The first 2 steps will tell us if the EFIE is working properly, and will verify it's setting. The third step will tell us that we have connected to the correct wire on the oxygen sensor and that the oxygen sensor is working properly.

I"m going to assume that you're dead certain as to which side of the cut sensor wire goes to the sensor and which goes to the ECU. It may be infinitely obvious in the case of your truck, but sometimes it's hard to tell which wire goes where. If that's the case, verify for sure that those wires aren't reversed by unplugging the EFIE, starting the truck and measure between the plug terminal connected to the green wire and ground. You should see that oscillating voltage between 0 and 1 volt. If it's connected to the ECU, it'll be 0 volts.

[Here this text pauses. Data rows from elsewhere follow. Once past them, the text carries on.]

(* ===== verification/Chat.v ===== *)
(** * The chat command

    Models the chat session of the command line, [src/bingle_cli/src/]: [chat_state.rs] (the
    state file and the local store behind a session), [chat_register.rs] with
    [run_chat_startup] of [main.rs] (registering on first use), [chat_receive.rs],
    [chat_poll.rs], [chat_send.rs], [chat_repl.rs] and the loop of [run_chat_session].

    The state [Chat] is a session with the local client of [Account] and [LocalStore] it
    shares with its threads; [printed] is what it printed.  The sender of pending messages is
    the one of [SenderThreads], here the events it was sent.  The node is the class [NodeApi]
    of [Jsi]. *)
From S2P Require Import Prelude NetAddr Api LocalTypes SendRetry Mailbox Envelope Account LocalStore PendingSender JsiTypes Jsi CliArgs CliChain.
Import Account LocalTypes.

Local Open Scope Z_scope.

(** ** First use: what to do with the account *)

Inductive AccountStatus : Type :=
| NoKeypair
| AcUnfunded (id : string) (shortfall : Z)
| AcFunded (id : string)
| AcActive (id handle : string) (balance operating_min : Z).

Inductive CredentialGap : Type := NoAccount | FundedNeedsHandle.

Inductive StartupDecision : Type :=
| Proceed (handle : string)
| Register (handle : string)
| Fund (id : string) (needed : Z)
| NeedCredentials (gap : CredentialGap)
| HandleMismatch (existing supplied : string).

Definition decide_startup (status : AccountStatus) (cli_handle : option string) (have_passphrase : bool)
  : StartupDecision :=
  match status with
  | NoKeypair =>
      match have_passphrase, cli_handle with
      | true, Some handle => Register handle
      | _, _ => NeedCredentials NoAccount
      end
  | AcUnfunded id shortfall => Fund id shortfall
  | AcFunded _ =>
      match cli_handle with
      | Some handle => Register handle
      | None => NeedCredentials FundedNeedsHandle
      end
  | AcActive id handle balance operating_min =>
      if match cli_handle with Some supplied => negb (String.eqb supplied handle) | None => false end
      then HandleMismatch handle (default EmptyString cli_handle)
      else if balance <? operating_min then Fund id (operating_min - balance)
      else Proceed handle
  end.

(** How the start ends when there is no session. *)
Inductive StartupExit : Type :=
| ExitStatus (reason : string)
| ExitCredentials (gap : CredentialGap)
| ExitFund (id : string) (needed : Z)
| ExitMismatch (existing supplied : string)
| ExitNoPassphrase
| ExitImport (reason : string)
| ExitTaken (owner : string)
| ExitRegistration (reason : string)
| ExitNotReady.

Definition exit_status (e : StartupExit) : Z :=
  match e with ExitCredentials _ | ExitNoPassphrase | ExitImport _ => 2 | _ => 1 end.

Inductive RegisterError : Type := RegHandleTaken (owner : string) | RegOther (reason : string).

(** ** Recipients, input and what is printed *)

Inductive SendTarget : Type := TargetHandle (h : string) | TargetId (id : string).

Definition label (t : SendTarget) : string := match t with TargetHandle h => h | TargetId id => id end.

Inductive CurrentRecipient : Type :=
| NoRecipient
| RecipientHandle (handle : string) (id : option string)
| RecipientId (id : string).

Definition nonempty (o : option string) : option string :=
  s ← o; if String.eqb s EmptyString then None else Some s.

Definition recipient_from_args (to to_id : option string) : CurrentRecipient :=
  match nonempty to with
  | Some handle => RecipientHandle handle None
  | None => match nonempty to_id with Some id => RecipientId id | None => NoRecipient end
  end.

Definition prompt (r : CurrentRecipient) : string :=
  match r with
  | NoRecipient => "User? > "
  | RecipientHandle handle _ => "[" +:+ handle +:+ "] > "
  | RecipientId id => "[" +:+ id +:+ "] > "
  end.

Definition target (r : CurrentRecipient) : option SendTarget :=
  match r with
  | NoRecipient => None
  | RecipientHandle handle _ => Some (TargetHandle handle)
  | RecipientId id => Some (TargetId id)
  end.

Inductive ChatInput : Type :=
| InputEmpty
| InputExit
| InputSwitch (prefix : string)
| InputSend (text : string).

Definition parse_input (line : string) : ChatInput :=
  let trimmed := trim line in
  if String.eqb trimmed EmptyString then InputEmpty
  else if String.eqb trimmed "!exit" then InputExit
  else match trimmed with
  | String "/"%char prefix => InputSwitch (trim prefix)
  | _ => InputSend trimmed
  end.

Fixpoint all_bytes (f : Z -> bool) (s : string) : bool :=
  match s with EmptyString => true | String a s => f (Chain.code a) && all_bytes f s end.

(** 58 characters of base32. *)
Definition is_account_id (l : string) : bool :=
  (String.length l =? 58)%nat
  && all_bytes (fun b => ((65 <=? b) && (b <=? 90)) || ((50 <=? b) && (b <=? 55))) l.

Inductive Printed : Type :=
| ShowMessage (m : Message)
| ShowReport (line : string)
| ShowNotice (line : string).

Definition join (l : list string) : string := String.concat ", " l.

If all 3 of these steps check out OK, then we're going to go ahead and set the EFIE to ABOVE .250 volts. Note that a lower voltage to the ECU means the mix is too lean to the computer, and a higher voltage means a richer mix. You have 2 fuel savers there, and the vapor system, in particular, can increase your fuel burn efficiency significantly, and cause extra oxygen to be in the exhaust. This makes the computer think the fuel/air is too lean, and it'll dump extra gas into the cylinders, and it's also complaining, because despite dumping extra gas it sees what it thinks is a too lean condition continuing. We need to raise the voltage it sees so it thinks the air/fuel mix is correct and quits dumping in extra, un-needed gas. So let's try .300, .350, .400 and .450 volts on the EFIE. At some point the check engine light should go out (you probably need to reset the ECU each time you test).

Please let me know how that goes for you.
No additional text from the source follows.